Reproduction of Clinical Isolated Rifampicin-dependent L-form Multidrug-resistant Tuberculosis (MDR-TB)
- *Corresponding Author:
- Min Zhong
Chongqing Infectious Disease Medical Center, Chongqing, PR China
E-mail: [email protected]
Received date: 10 July 2015; Accepted date: 21 September 2015; Published date: 24 September 2015
The emergence of multi-drug resistant-Mycobacterium tuberculosis (MDR-TB), especially the Rifampicin-dependent (R-) MDR-TB, has become a hot issue. To elucidate the potential mechanism that rifampicin-dependent MDR-TB (latent infection) utilizes for its long-term survival, we studied the morphology and L-form growth pattern of rifampicin-dependent MDR-TB. Rifampicin-dependent MDR-TB was isolated from fresh sputum of patients and showed favorable growth in the Rifampicin-containing conditions. Conversely, when R-MDR-TB was cultured in Rifampicin-depleted medium, bacterial growth ceased and MDR-TB transformed into L-form cells. This transformation process was studied over a span of three weeks by both optical microscope and transmission electron microscopy (TEM). At week one, the R-dependent bacteria cultured under rifampicin-null conditions exhibited acid-fast positive fried egg colonies and mycoplasma cell-like morphology. During week 2, the exhibited morphologies of the R-dependent MDR-TB were: acid-fast positive filamentous, granular sphere, cell membrane sugar-coat (filamentous particles aggregations) and protoplasms with various sizes and shapes.
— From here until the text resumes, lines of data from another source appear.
(* ===== verification/TestHandler.v ===== *)
(** * Running a test: [controller/internal/handler/test.go], part one

    From a request to a running test: the conflict check, the files for the
    workers, the row of the run, the restart of the workers and the start of
    polling.  Every handler is a program: between two of its actions other
    handlers may run.  What the workers answer is an argument; the text of
    generated scripts is the interface [ScriptText], which [ScriptFlow]
    implements. *)

From S2P Require Export Prelude Programs GoStrings GoTime GoFloat Json Model Payload Requests Store.
From S2P Require Export Scheduler Overlap Completion Orchestrator Startup Ramping K6Config.
From S2P Require Export Summary Results MetricsV2 LoadTests Enrichment.

Open Scope Z_scope.
Open Scope go_scope.

(** The texts of scripts: the templates, and the counters and the summary
    export that are added to a script. *)
Class ScriptText := {
  render : script_template -> builderTemplateData -> string;
  InjectStatusCounters : string -> string;
  InjectSummaryExport : string -> string
}.

(** What the controller was configured with. *)
Class TestConfig := {
  internalControllerURL : string;
  completionBuffer : Z;
  SplitHostPort : string -> option string
}.

Record executionPreparation := mkPrepared {
  ep_scriptContent : string;
  ep_configContent : string;
  ep_conflictWarnings : list ConflictWarning;
  ep_configStages : list Stage;
  ep_envVars : gmap string string;
  ep_executorType : ExecutorType;
  ep_controllable : bool;
  ep_payload : option BuilderPayloadArtifacts
}.

#[export] Instance eta_executionPreparation : Eta executionPreparation := fun e =>
  mkPrepared (ep_scriptContent e) (ep_configContent e) (ep_conflictWarnings e) (ep_configStages e)
    (ep_envVars e) (ep_executorType e) (ep_controllable e) (ep_payload e).

(** ** Files for the workers *)

(** A write or a removal, with the outcome the world prescribes. *)
Definition file_op (name : string) (content : option string) : ST TestWorld (option string) := fun t =>
  let done t := t <| tw_scripts := match content with
                                   | Some c => <[name := c]> (tw_scripts t)
                                   | None => delete name (tw_scripts t)
                                   end |> in
  match tw_io t with
  | Some err :: io => (Some err, t <| tw_io := io |>)
  | None :: io => (None, done (t <| tw_io := io |>))
  | [] => (None, done t)
  end.

Definition WriteScript (content : string) : ST TestWorld (option string) :=
  file_op "current-test.js" (Some content).
Definition WriteConfig (content : string) : ST TestWorld (option string) := file_op "config.json" (Some content).
Definition RemoveConfig : ST TestWorld (option string) := file_op "config.json" None.
Definition RemoveEnvFile : ST TestWorld (option string) := file_op "k6-env.sh" None.

(** ** Metadata of the running test *)

Definition savePendingMeta (testID : string) (req : TestRequest) (warnings : list ConflictWarning)
    (executorType : ExecutorType) (controllable : bool) (payload : option BuilderPayloadArtifacts)
  : ST TestWorld unit := fun t =>
  let meta := zero_TestMetadata <| md_Stages := tr_Stages req |> <| md_ScriptURL := tr_URL req |>
                <| md_Payload := newPayloadMetadata payload |>
                <| md_Auth := newAuthMetadata (authConfigFromRuntimeInput (tr_Auth req)) |> in
  (tt, t <| tw_pending := <[testID := mkPending meta warnings executorType controllable]> (tw_pending t) |>).

Definition takePendingMeta (testID : string) : ST TestWorld (option pendingTestInfo) := fun t =>
  match tw_pending t !! testID with
  | None => (None, t)
  | Some pm => (Some pm, t <| tw_pending := delete testID (tw_pending t) |>)
  end.

(** ** Requests *)

Definition effectiveTestURL (req : TestRequest) (envVars : gmap string string) : string :=
  if negb (String.eqb (tr_URL req) "") then tr_URL req
  else
    let target := default "" (envVars !! "TARGET_URL") in
    if negb (String.eqb target "") then target else default "" (envVars !! "BASE_URL").

Definition stage_seconds (stages : list Stage) : Z :=
  foldl (fun total s => total ⊞ ParseK6Duration (stg_Duration s)) 0 stages.

(** [strings.TrimRight(s, "/")]. *)
Definition trim_right_slashes (s : string) : string :=
  string_rev ((fix drop s := match s with
                             | String c s' => if byte_of c =? 47 then drop s' else s
                             | EmptyString => s
                             end) (string_rev s)).

Section handler.
Context `{TzDatabase} `{RowOrder} `{MapOrder} `{UuidSource} `{JsonErrors} `{ErrGroup} `{ScriptText} `{TestConfig}.

Definition expectedRuntimeForExecution (req : TestRequest) (prepared : executionPreparation) : Z :=
  if ep_controllable prepared then 0
  else if negb (blank (ep_configContent prepared))
  then EstimateConfiguredExecutionDuration (ep_configContent prepared)
  else if String.eqb (ep_executorType prepared) ExecutorConstantArrivalRate then
    if blank (tr_Duration req) then Minute else ParseK6Duration (tr_Duration req) ⊠ Second
  else if String.eqb (ep_executorType prepared) ExecutorRampingArrivalRate
  then stage_seconds (tr_Stages req) ⊠ Second
  else 0.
The morphologies of R-MDR-TB at week 3 were: tiny translucent colonies and giant sphere, filaments, protoplasm, fried egg colonies and "mycoplasma (filopodia)". These morphologies are typical and representative characteristics of L-form cells growth. These findings reveal the L-form growth of rifampicin-dependent MDR-TB for the first time, and elucidate the potential mechanism of rifampicin-dependent MDR-TB longterm survival (latent infection). This data will help to provide a foundation for novel early diagnosis and effective treatment of R- MDR-TB.